(* ===== verification/KallocSlabInv.v ===== *)
(** * The size classes keep their objects apart

    Which objects are out is what the bits say: taking one sets a bit that was clear, giving one
    back clears the bit of that object and no other. *)

From S2P Require Import Prelude MmFrame MmPhys MmDirectMap KallocBase KallocSlab.
Local Open Scope Z_scope.

Module SlabInv.
Import Slab.

Section Inv.
Context {arch : Arch} {arch_ok : ArchOk} (usize_32 : 32 ≤ USIZE_BITS).

Lemma u_max_32 : 4294967295 ≤ u_max USIZE_BITS.
Proof using usize_32. unfold u_max. assert (2 ^ 32 ≤ 2 ^ USIZE_BITS) by (apply Z.pow_le_mono_r; lia). lia. Qed.

(** ** Classes *)

Lemma class_facts c : c ∈ CLASS_SIZES →
  (∃ j, 0 ≤ j ∧ c = 2 ^ j) ∧ 16 ≤ c ≤ 1024 ∧ 4 ≤ objects_per_block c ≤ 64 ∧ c * objects_per_block c ≤ 4096.
Proof using.
  unfold CLASS_SIZES. rewrite !elem_of_cons, elem_of_nil. intros H. split.
  - destruct H as [->|[->|[->|[->|[->|[->|[->|[]]]]]]]]; [by exists 4|by exists 5|by exists 6|by exists 7|by exists 8|by exists 9|by exists 10].
  - destruct H as [->|[->|[->|[->|[->|[->|[->|[]]]]]]]]; split_and!; by vm_compute.
Qed.

Lemma class_for_Some l c : class_for l = Some c → c ∈ CLASS_SIZES ∧ Layout.size l ≠ 0 ∧ Layout.size l ≤ c ∧ Layout.align l ≤ c.
Proof using.
  unfold class_for. destruct (Z.eqb_spec (Layout.size l) 0); [done|]. intros [Hc%list_elem_of_In H%Z.leb_le]%find_some. split_and!; [done|done|lia|lia].
Qed.

(** Of two powers of two, the smaller divides the larger. *)
Lemma power_divide a b : (∃ j, 0 ≤ j ∧ a = 2 ^ j) → (∃ k, 0 ≤ k ∧ b = 2 ^ k) → a ≤ b → (a | b).
Proof using.
  intros (j & Hj & ->) (k & Hk & ->) H. apply Z.pow_le_mono_r_iff in H; [|lia..]. exists (2 ^ (k - j)). rewrite <-Z.pow_add_r by lia. f_equal. lia.
Qed.

Lemma block_layout_Ok c : c ∈ CLASS_SIZES → ∃ l, block_layout c = Ok l ∧ Layout.wf l ∧ l = {| Layout.size := c * objects_per_block c; Layout.align := c |}.
Proof using usize_32.
  intros Hc. destruct (class_facts c Hc) as (Hp & H1 & H2 & H3). pose proof u_max_32 as Hu. unfold block_layout, checked_mul. rewrite (proj2 (Z.leb_le _ _)) by lia. cbn [ok_or].
  assert (Layout.wf {| Layout.size := c * objects_per_block c; Layout.align := c |}) as Hw.
  { split_and!; cbn; [nia|done|]. unfold u_max. assert (2 ^ 31 ≤ 2 ^ (USIZE_BITS - 1)) by (apply Z.pow_le_mono_r; lia). lia. }
  pose proof (Layout.from_wf _ Hw) as E. cbn in E. rewrite E. eexists. split; [done|]. split; [exact Hw|done].
Qed.

Lemma direct_layout c : c ∈ CLASS_SIZES → Layout.from_size_align c c = Some {| Layout.size := c; Layout.align := c |} ∧ Layout.wf {| Layout.size := c; Layout.align := c |}.
Proof using usize_32.
  intros Hc. destruct (class_facts c Hc) as (Hp & H1 & H2 & H3). assert (Layout.wf {| Layout.size := c; Layout.align := c |}) as Hw.
  { split_and!; cbn; [lia|done|]. unfold u_max. assert (2 ^ 31 ≤ 2 ^ (USIZE_BITS - 1)) by (apply Z.pow_le_mono_r; lia). lia. }
  split; [apply (Layout.from_wf _ Hw)|done].
Qed.

(** ** Bits *)

Lemma bit_eq k : 0 ≤ k < 64 → bit k = 2 ^ k.
Proof using. intros H. unfold bit, u_max. rewrite (proj2 (Z.leb_le _ _)), (proj2 (Z.ltb_lt _ _)) by lia. cbn [andb]. by apply shl_bit. Qed.

Lemma trailing_bit x : in_u 64 x → x ≠ 0 → 0 ≤ trailing_zeros x < 64 ∧ Z.testbit x (trailing_zeros x) = true.
Proof using.
  intros Hx Hnz. unfold trailing_zeros. destruct (ones x) as [|k ks] eqn:E.
  - exfalso. apply Hnz. apply Z.bits_inj'. intros n Hn. rewrite Z.bits_0. destruct (decide (n < 64)); [|apply (in_u_testbit 64); (done || lia)].
    apply not_true_iff_false. intros Hb. assert (n ∈ ones x) as Hin by (apply list_elem_of_filter; split; [done|]; apply elem_of_seqZ; lia). rewrite E in Hin. by apply elem_of_nil in Hin.
  - cbn. assert (k ∈ ones x) as Hin by (rewrite E; left). apply list_elem_of_filter in Hin as [Hb Hk%elem_of_seqZ]. split; [lia|done].
Qed.

(** A block of a class, with its objects in the window and no bit for an object it lacks. *)
Record block_ok (m : DirectMap.t) (b : Block) : Prop := {
  bk_class : class b ∈ CLASS_SIZES;
  bk_objects : objects b = objects_per_block (class b);
  bk_virt : 0 < virt b;
  bk_aligned : (class b | virt b);
  bk_window : DirectMap.virt_base m ≤ virt b ∧ virt b + class b * objects b ≤ DirectMap.virt_base m + DirectMap.len m;
  bk_phys : virt b = DirectMap.shift m (phys b);
  bk_used : in_u 64 (used b);
  bk_none : ∀ k, objects b ≤ k → Z.testbit (used b) k = false }.

Lemma block_size m b : block_ok m b → bytes b = class b * objects b ∧ 4 ≤ objects b ≤ 64 ∧ 16 ≤ class b ∧ class b * objects b ≤ 4096.
Proof using usize_32.
  intros []. destruct (class_facts _ bk_class0) as (_ & H1 & H2 & H3). rewrite bk_objects0. pose proof u_max_32. unfold bytes, saturating_mul. rewrite bk_objects0. split; [lia|]. lia.
Qed.

Lemma mask_bit m b k : block_ok m b → 0 ≤ k → Z.testbit (mask b) k = bool_decide (k < objects b) ∧ 0 ≤ mask b.
Proof using usize_32.
  intros Hb Hk. destruct (block_size m b Hb) as (_ & Ho & _). unfold mask, MAX_OBJECTS. destruct (Z.leb_spec 64 (objects b)).
  - assert (objects b = 64) as -> by lia. rewrite u_max_eq by lia. split; [|done]. case_bool_decide; [by apply Z.ones_spec_low|apply Z.ones_spec_high; lia].
  - rewrite bit_eq by lia. pose proof (Z.pow_pos_nonneg 2 (objects b) ltac:(lia) ltac:(lia)). assert (2 ^ objects b ≤ 2 ^ 64) by (apply Z.pow_le_mono_r; lia). unfold wrapping_sub. rewrite Z.mod_small by lia.
    replace (2 ^ objects b - 1) with (Z.ones (objects b)) by (rewrite Z.ones_equiv; lia). split; [|rewrite Z.ones_equiv; lia]. case_bool_decide; [apply Z.ones_spec_low; lia|apply Z.ones_spec_high; lia].
Qed.

Definition free_bits (b : Block) : Z := Z.land (u_not 64 (used b)) (mask b).

Lemma free_bit m b k : block_ok m b → 0 ≤ k → Z.testbit (free_bits b) k = bool_decide (k < objects b) && negb (Z.testbit (used b) k).
Proof using usize_32.
  intros Hb Hk. destruct (block_size m b Hb) as (_ & Ho & _). unfold free_bits. rewrite Z.land_spec, (proj1 (mask_bit m b k Hb Hk)), u_not_spec by lia. rewrite andb_comm. case_bool_decide; [|done]. rewrite bool_decide_true by lia. by rewrite xorb_true_r.
Qed.

Lemma free_u64 m b : block_ok m b → in_u 64 (free_bits b).
Proof using usize_32.
  intros Hb. destruct (block_size m b Hb) as (_ & Ho & _). pose proof (mask_bit m b 0 Hb ltac:(lia)) as [_ Hm]. apply testbit_in_u; [lia|unfold free_bits; apply Z.land_nonneg; by right|].
  intros n Hn. rewrite (free_bit m) by (done || lia). by rewrite bool_decide_false by lia.
Qed.

(** One bit set, one cleared. *)
Lemma set_bit_ok m b k : block_ok m b → 0 ≤ k < objects b → block_ok m (set_used (Z.lor (used b) (2 ^ k)) b) ∧
  ∀ j, 0 ≤ j → Z.testbit (Z.lor (used b) (2 ^ k)) j = bool_decide (j = k) || Z.testbit (used b) j.
Proof using usize_32.
  intros Hb Hk. destruct (block_size m b Hb) as (_ & Ho & _). assert (∀ j, 0 ≤ j → Z.testbit (Z.lor (used b) (2 ^ k)) j = bool_decide (j = k) || Z.testbit (used b) j) as Hbit.
  { intros j Hj. rewrite Z.lor_spec, orb_comm. f_equal. case_bool_decide as E; [subst; apply Z.pow2_bits_true; lia|apply Z.pow2_bits_false; lia]. }
  split; [|done]. destruct Hb. split; cbn [set_used virt phys class objects used]; try done.
  - apply lor_in_u; [lia|done|]. unfold in_u, u_max. pose proof (Z.pow_pos_nonneg 2 k ltac:(lia) ltac:(lia)). assert (2 ^ k < 2 ^ 64) by (apply Z.pow_lt_mono_r; lia). lia.
  - intros j Hj. rewrite Hbit by lia. rewrite bool_decide_false by lia. cbn. by apply bk_none0.
Qed.

Lemma clear_bit_ok m b k : block_ok m b → 0 ≤ k < objects b → block_ok m (set_used (Z.land (used b) (u_not 64 (2 ^ k))) b) ∧
  ∀ j, 0 ≤ j → Z.testbit (Z.land (used b) (u_not 64 (2 ^ k))) j = negb (bool_decide (j = k)) && Z.testbit (used b) j.
Proof using usize_32.
  intros Hb Hk. destruct (block_size m b Hb) as (_ & Ho & _). pose proof Hb as []. assert (∀ j, 0 ≤ j → Z.testbit (Z.land (used b) (u_not 64 (2 ^ k))) j = negb (bool_decide (j = k)) && Z.testbit (used b) j) as Hbit.
  { intros j Hj. rewrite land_u_not by (done || lia). rewrite Z.ldiff_spec, andb_comm. f_equal. f_equal. case_bool_decide as E; [subst; apply Z.pow2_bits_true; lia|apply Z.pow2_bits_false; lia]. }
  split; [|done]. split; cbn [set_used virt phys class objects used]; try done.
  - rewrite land_u_not by (done || lia). apply testbit_in_u; [lia|apply Z.ldiff_nonneg; left; apply bk_used0|]. intros n Hn. rewrite Z.ldiff_spec. rewrite (in_u_testbit 64); [done|lia|done|lia].
  - intros j Hj. rewrite Hbit by lia. rewrite bk_none0 by done. apply andb_false_r.
Qed.

(** ** Taking an object *)

Lemma take_first_ok m c bs : DirectMap.wf m → Forall (block_ok m) bs → c ∈ CLASS_SIZES →
  match take_first bs c m with
  | Err _ => False
  | Ok None => ∀ b k, b ∈ bs → class b = c → 0 ≤ k < objects b → Z.testbit (used b) k = true
  | Ok (Some (bs', p)) => ∃ i b k, bs !! i = Some b ∧ class b = c ∧ 0 ≤ k < objects b ∧ Z.testbit (used b) k = false ∧ p = virt b + k * c ∧
      bs' = <[i := set_used (Z.lor (used b) (2 ^ k)) b]> bs
  end.
Proof using usize_32.
  intros Hm Hbs Hc. induction bs as [|b bs IH]; cbn [take_first]; [by intros b k ?%elem_of_nil|]. apply Forall_cons in Hbs as [Hb Hbs]. specialize (IH Hbs). fold (free_bits b).
  destruct (negb (class b =? c) || (free_bits b =? 0)) eqn:E.
  - destruct (take_first bs c m) as [[[bs' p]|]|e]; cbn; [| |done].
    + destruct IH as (i & b' & k & H1 & H2 & H3 & H4 & H5 & ->). by exists (S i), b', k.
    + intros b' k [->|Hb']%elem_of_cons Hcls Hk; [|by apply IH]. rewrite Hcls, Z.eqb_refl in E. cbn in E. apply Z.eqb_eq in E. pose proof (free_bit m b k Hb ltac:(lia)) as F.
      rewrite E, Z.testbit_0_l, bool_decide_true in F by lia. cbn in F. by apply negb_false_iff.
  - apply orb_false_iff in E as [E1%negb_false_iff%Z.eqb_eq E2%Z.eqb_neq]. destruct (trailing_bit _ (free_u64 m b Hb) E2) as [Hk Hbit]. set (k := trailing_zeros (free_bits b)) in *. clearbody k.
    rewrite (free_bit m) in Hbit by (done || lia). apply andb_true_iff in Hbit as [Hko%bool_decide_eq_true Hu%negb_true_iff]. destruct (block_size m b Hb) as (_ & Ho & Hc16 & Hsz). pose proof Hb as []. pose proof u_max_32 as Hu32.
    assert ((k + 1) * c ≤ class b * objects b) as Hend by nia. assert (0 ≤ k * c) by nia. pose proof Hm as (_ & _ & W2 & _ & W3).
    unfold checked_mul, KernAddr.checked_add, checked_add. rewrite (proj2 (Z.leb_le _ _)) by nia. cbn [ok_or]. rewrite (proj2 (Z.leb_le _ _)) by lia. cbn [ok_or].
    rewrite (proj2 (DirectMap.ptr_at_Ok m (virt b + k * c) _ Hm)) by (split; [done|split; lia]). exists 0%nat, b, k. rewrite bit_eq by lia. split_and!; (done || lia).
Qed.

(** A class with a block that is all free has an object. *)
Lemma take_first_some m c bs b : Forall (block_ok m) bs → DirectMap.wf m → b ∈ bs → class b = c → used b = 0 → ∃ r, take_first bs c m = Ok (Some r).
Proof using usize_32.
  intros Hbs Hm Hb Hc Hu. assert (block_ok m b) as Hok by (by eapply Forall_forall). assert (c ∈ CLASS_SIZES) as Hcs by (rewrite <-Hc; apply Hok). pose proof (take_first_ok m c bs Hm Hbs Hcs) as H.
  destruct (take_first bs c m) as [[r|]|]; [by eexists| |done]. destruct (block_size m b Hok) as (_ & Ho & _). specialize (H b 0 Hb Hc ltac:(lia)). by rewrite Hu, Z.testbit_0_l in H.
Qed.

(** ** Giving one back *)

Definition inside (b : Block) (addr : Z) : Prop := virt b ≤ addr < virt b + class b * objects b.

Lemma index_of_out m b addr : block_ok m b → ¬ inside b addr → index_of b addr = Ok None.
Proof using usize_32.
  intros Hb Hn. destruct (block_size m b Hb) as (Eb & _). unfold index_of, KernAddr.diff, checked_sub, inside in *. rewrite Eb. destruct (Z.leb_spec (virt b) addr); [|done]. by rewrite (proj2 (Z.leb_le _ _)) by lia.
Qed.

Lemma index_of_at m b k : block_ok m b → 0 ≤ k < objects b → index_of b (virt b + k * class b) = Ok (Some k).
Proof using usize_32.
  intros Hb Hk. destruct (block_size m b Hb) as (Eb & _ & Hc & _). unfold index_of, KernAddr.diff, checked_sub. rewrite Eb. rewrite (proj2 (Z.leb_le _ _)) by nia.
  replace (virt b + k * class b - virt b) with (k * class b) by lia. rewrite (proj2 (Z.leb_gt _ _)) by nia. rewrite (proj2 (Z.eqb_neq _ _)) by lia. rewrite Z.mod_mul by lia. cbn. rewrite Z.div_mul by lia. done.
Qed.

Lemma free_in_none m c bs addr : Forall (block_ok m) bs → (∀ b, b ∈ bs → ¬ inside b addr) → free_in bs addr c = NotHere ∧ offset_in bs addr = None.
Proof using usize_32.
  induction bs as [|b bs IH]; intros Hbs Hn; [done|]. apply Forall_cons in Hbs as [Hb Hbs]. destruct IH as [IH1 IH2]; [done|intros b' Hb'; apply Hn; by right|]. specialize (Hn b ltac:(left)). cbn [free_in offset_in].
  rewrite (index_of_out m) by done. rewrite IH1, IH2. split; [done|]. destruct (block_size m b Hb) as (Eb & _). rewrite Eb. unfold KernAddr.diff, checked_sub, inside in *. destruct (Z.leb_spec (virt b) addr); [|done]. by rewrite (proj2 (Z.ltb_ge _ _)) by lia.
Qed.

Lemma free_in_at m c bs i b k : Forall (block_ok m) bs → bs !! i = Some b → class b = c → 0 ≤ k < objects b → Z.testbit (used b) k = true →
  (∀ j b', j ≠ i → bs !! j = Some b' → ¬ inside b' (virt b + k * c)) →
  free_in bs (virt b + k * c) c = Cleared (<[i := set_used (Z.land (used b) (u_not 64 (2 ^ k))) b]> bs).
Proof using usize_32.
  revert i. induction bs as [|b' bs IH]; intros i Hbs Hi Hc Hk Hu Hn; [done|]. apply Forall_cons in Hbs as [Hb' Hbs]. cbn [free_in]. destruct i as [|i]; cbn in Hi.
  - injection Hi as ->. rewrite <-Hc. rewrite (index_of_at m) by done. rewrite Z.eqb_refl. cbn [negb]. destruct (block_size m b Hb') as (_ & Ho & _). rewrite bit_eq by lia.
    pose proof (Z.pow_pos_nonneg 2 k ltac:(lia) ltac:(lia)). rewrite (proj2 (Z.eqb_neq _ _)) by lia. pose proof (land_bit (used b) k ltac:(lia)) as Hl. rewrite Hu in Hl. apply negb_true_iff in Hl. rewrite Hl. done.
  - rewrite (index_of_out m); [|done|by apply (Hn 0%nat)]. rewrite (IH i); [done|done|done|done|done|done|]. intros j b'' Hj Hb''. by apply (Hn (S j)); [congruence|].
Qed.

End Inv.
End SlabInv.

The task:
Lines after the one containing "unfold CLASS_SIZES. rewrite" are left out; every line from the start of the entries through that line is restated word for word.

Expected answer:
(* ===== verification/KallocSlabInv.v ===== *)
(** * The size classes keep their objects apart

    Which objects are out is what the bits say: taking one sets a bit that was clear, giving one
    back clears the bit of that object and no other. *)

From S2P Require Import Prelude MmFrame MmPhys MmDirectMap KallocBase KallocSlab.
Local Open Scope Z_scope.

Module SlabInv.
Import Slab.

Section Inv.
Context {arch : Arch} {arch_ok : ArchOk} (usize_32 : 32 ≤ USIZE_BITS).

Lemma u_max_32 : 4294967295 ≤ u_max USIZE_BITS.
Proof using usize_32. unfold u_max. assert (2 ^ 32 ≤ 2 ^ USIZE_BITS) by (apply Z.pow_le_mono_r; lia). lia. Qed.

(** ** Classes *)

Lemma class_facts c : c ∈ CLASS_SIZES →
  (∃ j, 0 ≤ j ∧ c = 2 ^ j) ∧ 16 ≤ c ≤ 1024 ∧ 4 ≤ objects_per_block c ≤ 64 ∧ c * objects_per_block c ≤ 4096.
Proof using.
  unfold CLASS_SIZES. rewrite !elem_of_cons, elem_of_nil. intros H. split.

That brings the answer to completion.